A View of Electroacoustic Music in the Antipodes.

At times, it can be a daunting process building a university electroacoustic music studio and teaching programme from scratch. This article briefly reflects on the process, and the approach we have taken from an educational and philosophical perspective in a broader New Zealand context.

The Music Department at the University of Waikato first offered a major in music in 1991. Although the digital studios were first established then, it was not until 1996 that they were set up in purposely built space. Over the last ten years, the department has set up the professional music degree programme to doctoral level, and a purpose-built multi-venue performing arts complex will open on campus in March 2001.

The three-year undergraduate digital music programme is now the largest in New Zealand universities, and supporting a growing graduate programme. The courses also contribute to a conjoint multimedia programme run by the department of computer science.

Supported by composer Lisa Meridan-Skipp, Ian Whalley directs the studio teaching programme. The focus is on composition and sound generation to produce music in a variety of settings, rather that using digital equipment to record live performance. The facilities also allow for full CD mastering. Current studio configurations are on our website.

Both staff members are actively involved in composition and research projects internationally, with recent work being delivered through Europe, Asia, and USA and Australasia. Recent activities have also included being involved in the final adjudication panel for research work submitted to the International Computer Music Association Conference in Berlin 2000.

Staff in the Department of Computer Science also actively research in digital music and have a particular strength in artificial intelligence. They have recently launched the New Zealand digital music library on the web (

The university was the original gateway for the internet into New Zealand, and we are fortunate on campus to have a first rate digital infrastructure. The department recently set up and hosts the new website for Australasia Computer Music Association, with its associated listserv group (

To mid 1980, electronic music attracted few people in tertiary music departments Perhaps this was due to the expense in equipping studios and the pragmatic outcomes of the skills learnt. With decreasing cost and the use of home PCs, digital dabbling in music is now the province of many.

We were fortunate to be able to equip our studios directly in the digital domain to meet this growing interest in computer based approaches to music. At the same time, we needed to address the demand from students to introduce pragmatic courses in the digital arts where they may seek future employment, without compromising the need for a sound academic education. We also needed to take into account the current tradition in New Zealand.

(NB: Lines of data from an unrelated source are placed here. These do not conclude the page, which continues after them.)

(** The bytes appended by a [write] at the end are read back through the
    pointer for the old cursor, whether or not the [write] flushed. *)
Lemma load_appended (maxBuf : Z) (d : SimpleFileMapper.t) (v : list byte) :
  at_end d -> zlen (contents d) + zlen v <= InvalidFileIndex -> 0 < zlen v ->
  let d' := snd (flushed_if_full maxBuf (extended d v)) in
  exists p,
    SimpleFileMapper.getDataAtOffset d' (SimpleFileMapper.writePos d) = Ret p
    /\ p <> nullptr
    /\ SimpleFileMapper.load d' p (zlen v) = Ret v.
Proof.
  intros Hend Hfit Hv d'.
  pose proof (zlen_nonneg (SimpleFileMapper.file d)) as Hf.
  pose proof (zlen_nonneg (SimpleFileMapper.buffer d)) as Hbf.
  assert (Hc : zlen (contents d)
               = zlen (SimpleFileMapper.file d) + zlen (SimpleFileMapper.buffer d))
    by (unfold contents; apply zlen_app).
  unfold at_end in Hend.
  assert (Hc' : contents d' = contents d ++ v).
  { unfold d'. rewrite (proj1 (contents_flushed_if_full _ _)).
    unfold contents, extended.
    cbn [SimpleFileMapper.file SimpleFileMapper.buffer]. apply app_assoc. }
  rewrite getDataAtOffset_in_range by (rewrite Hc', zlen_app; lia).
  unfold d', flushed_if_full, extended. cbn [snd SimpleFileMapper.buffer].
  destruct (maxBuf <? zlen (SimpleFileMapper.buffer d ++ v)).
  - unfold SimpleFileMapper.clearBuffer.
    cbn [SimpleFileMapper.file SimpleFileMapper.buffer].
    destruct (Z.ltb_spec (SimpleFileMapper.writePos d)
                (zlen (SimpleFileMapper.file d ++ SimpleFileMapper.buffer d ++ v)))
      as [_|H]; [|rewrite !zlen_app in H; lia].
    eexists. split; [reflexivity|]. split; [discriminate|].
    cbn [SimpleFileMapper.load SimpleFileMapper.file].
    rewrite app_assoc. fold (contents d).
    rewrite slice_app_r' by lia. rewrite Hend, Z.sub_diag. apply slice_all.
  - cbn [SimpleFileMapper.file SimpleFileMapper.buffer].
    destruct (Z.ltb_spec (SimpleFileMapper.writePos d) (zlen (SimpleFileMapper.file d)))
      as [H|_]; [lia|].
    eexists. split; [reflexivity|]. split; [discriminate|].
    cbn [SimpleFileMapper.load SimpleFileMapper.buffer].
    rewrite slice_app_r' by lia.
    replace (SimpleFileMapper.writePos d - zlen (SimpleFileMapper.file d)
             - zlen (SimpleFileMapper.buffer d)) with 0 by lia.
    apply slice_all.
Qed.

Lemma fill_pointers_invalid {mode} (d : mapper mode) (offsets : list Z)
    (count i : nat) :
  (forall j, (j < count)%nat -> nth (i + j) offsets 0 = InvalidFileIndex) ->
  IndexedData.fill_pointers d offsets i count = Ret (repeat nullptr count).
Proof.
  revert i. induction count as [|count IH]; intros i H;
    cbn [IndexedData.fill_pointers repeat]; [reflexivity|].
  rewrite <- (Nat.add_0_r i) at 1. rewrite H by lia.
  rewrite mapper_getDataAtOffset_invalid. cbn [bind].
  rewrite IH; [reflexivity|].
  intros j Hj. rewrite Nat.add_succ_comm. apply H. lia.
Qed.

(** X12 ([IndexedFileMapper::write] of a builder, lines 505-508, with
    [writeNewImp], lines 421-430, and [finalize], lines 151-159).
    Appending a variable-length record never stops at the alignment
    [assert] of [writeNewImp]: [finalize()] has padded the builder to a
    multiple of [alignof(nth_element<0>)].  On a store whose cursors are
    at the end the call returns, the bytes of the builder and then the
    zero padding are appended to the data file, and the store has one
    more entry, whose stream-0 offset is the old data cursor. *)
Theorem write_variable_commits :
  forall (indexCount : nat) (alignof : nat -> Z) (maxBuf : Z) (offs0 : list Z)
         (m : IndexedFileMapper.t mio.write)
         (b : ArbitraryLengthData.ArbitraryLengthData),
    (1 <= indexCount)%nat ->
    0 < alignof 0%nat ->
    MultiStream.committed indexCount offs0 m ->
    0 < zlen (ArbitraryLengthData.rawData b) ->
    MultiStream.data_fits m (zlen (ArbitraryLengthData.rawData b) + alignof 0%nat) ->
    MultiStream.index_fits indexCount m ->
    exists m' pad,
      IndexedFileMapper.write_variable indexCount alignof maxBuf m b
      = Ret (m', ArbitraryLengthData.mk (ArbitraryLengthData.rawData b ++ pad))
      /\ Forall (eq x00) pad
      /\ zlen pad < alignof 0%nat
      /\ (zlen (ArbitraryLengthData.rawData b) + zlen pad) mod alignof 0%nat = 0
      /\ MultiStream.committed indexCount
           (offs0 ++ [SimpleFileMapper.getWriteOffset (IndexedFileMapper.dataFile m)]) m'
      /\ contents (IndexedFileMapper.dataFile m')
         = contents (IndexedFileMapper.dataFile m)
           ++ ArbitraryLengthData.rawData b ++ pad
      /\ IndexedFileMapper.size indexCount m' = IndexedFileMapper.size indexCount m + 1.
Proof.
  intros indexCount alignof maxBuf offs0 m b HN Halign Hc Hb Hdfit Hifit.
  destruct (ArbitraryLengthDataFacts.finalize_padding (alignof 0%nat) b Halign)
    as (pad & Hraw & Hzero & Hlt & Hmod).
  pose proof (zlen_nonneg pad) as Hpad.
  pose proof (zlen_nonneg (contents (IndexedFileMapper.dataFile m))) as Hcn.
  unfold MultiStream.data_fits in Hdfit.
  unfold IndexedFileMapper.write_variable.
  destruct (ArbitraryLengthData.finalize (alignof 0%nat) b) as [finalData b'] eqn:Hf.
  assert (Hfd : finalData = ArbitraryLengthData.rawData b').
  { unfold ArbitraryLengthData.finalize in Hf. injection Hf as <- <-. reflexivity. }
  cbn [snd] in Hraw.
  assert (Hb' : b' = ArbitraryLengthData.mk (ArbitraryLengthData.rawData b ++ pad))
    by (destruct b'; cbn [ArbitraryLengthData.rawData] in Hraw; congruence).
  assert (Hsize : ArbitraryLengthData.size b' = zlen finalData).
  { unfold ArbitraryLengthData.size. rewrite <- Hfd. apply i64_small.
    rewrite Hfd, Hraw, zlen_app. bounds. }
  rewrite Hsize.
  change (IndexedFileMapper.writeNewImp indexCount alignof maxBuf m finalData
            (zlen finalData))
    with (IndexedFileMapper.write indexCount alignof maxBuf m finalData).
  assert (Hlen : zlen finalData = zlen (ArbitraryLengthData.rawData b) + zlen pad)
    by (rewrite Hfd, Hraw; apply zlen_app).
  destruct (append_total indexCount alignof maxBuf HN offs0 m finalData Hc)
    as (m' & Hw & Hc' & Hdat & _).
  - unfold MultiStream.admissible, MultiStream.data_fits. rewrite Hlen.
    split; [lia|]. split; [lia | exact Hifit].
  - rewrite Hlen, u64_small by bounds. exact Hmod.
  - exists m', pad. rewrite Hw. cbn [bind]. rewrite Hb'.
    split; [reflexivity|]. do 3 (split; [assumption|]).
    split; [exact Hc'|]. split.
    + rewrite Hdat, Hfd, Hraw. reflexivity.
    + rewrite (committed_len indexCount HN _ _ Hc'), (committed_len indexCount HN _ _ Hc).
      unfold zlen. rewrite length_app. cbn [length]. lia.
Qed.

Lemma write_variable_commits_witness :
  exists m' pad,
    IndexedFileMapper.write_variable 2 (fun _ => 4) 100
      (IndexedFileMapper.open [x2a] (FileIndex.encode [0; InvalidFileIndex]))
      (ArbitraryLengthData.mk [x01; x02; x03; x04; x05])
    = Ret (m', ArbitraryLengthData.mk
                 (ArbitraryLengthData.rawData
                    (ArbitraryLengthData.mk [x01; x02; x03; x04; x05]) ++ pad))
    /\ Forall (eq x00) pad
    /\ zlen pad < 4
    /\ (zlen (ArbitraryLengthData.rawData
                (ArbitraryLengthData.mk [x01; x02; x03; x04; x05])) + zlen pad) mod 4 = 0
    /\ MultiStream.committed 2
         ([0] ++ [SimpleFileMapper.getWriteOffset
                    (IndexedFileMapper.dataFile
                       (IndexedFileMapper.open [x2a]
                          (FileIndex.encode [0; InvalidFileIndex])))]) m'
    /\ contents (IndexedFileMapper.dataFile m')
       = contents (IndexedFileMapper.dataFile
                     (IndexedFileMapper.open [x2a]
                        (FileIndex.encode [0; InvalidFileIndex])))
         ++ ArbitraryLengthData.rawData
              (ArbitraryLengthData.mk [x01; x02; x03; x04; x05]) ++ pad
    /\ IndexedFileMapper.size 2 m'
       = IndexedFileMapper.size 2
           (IndexedFileMapper.open [x2a] (FileIndex.encode [0; InvalidFileIndex])) + 1.
Proof.
  apply (write_variable_commits 2 (fun _ => 4) 100 [0]
           (IndexedFileMapper.open [x2a] (FileIndex.encode [0; InvalidFileIndex]))
           (ArbitraryLengthData.mk [x01; x02; x03; x04; x05])).
  - lia.
  - lia.
  - exact one_entry_committed.
  - reflexivity.
  - vm_compute. congruence.
  - vm_compute. congruence.
Defined.

Lemma length_decode (indexCount : nat) (bs : list byte) :
  length (FileIndex.decode indexCount bs) = indexCount.
Proof.
  revert bs. induction indexCount as [|n IH]; intros bs; cbn [FileIndex.decode length];
    [reflexivity | rewrite IH; reflexivity].
Qed.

Unlike the Australian electroacoustic tradition which seems to include an emphasis on pitch/duration based performance, much of it outside the academy, the New Zealand electroacoustic tradition generally has been dominated by the approach taken by Douglas Lilburn at Victoria University of Wellington in the 1950s. Works tend to be studio based, tightly crafted, and based in the academy. The intended audience has historically been relatively small and the idiom is at times treated with bemusement by the public and critics alike.

One of the main influences recently on New Zealand electroacoustic music is the acousmatic aesthetic. The connection is reinforced with New Zealander Denis Smalley being based in London, and graduate students taking up study in the U.K. with Dennis and other practitioners who are sympathetic to the approach.

Other aesthetic approaches are also evident in the main centres of Auckland and Christchurch, centered on the work of the composers teaching in the studios there such as John Rimmer and John Cousins. In Hamilton, we have taken a different approach, partly due to the nature of our student population, and partly because a new situation provides the opportunity to rethink established ways of approaching problems.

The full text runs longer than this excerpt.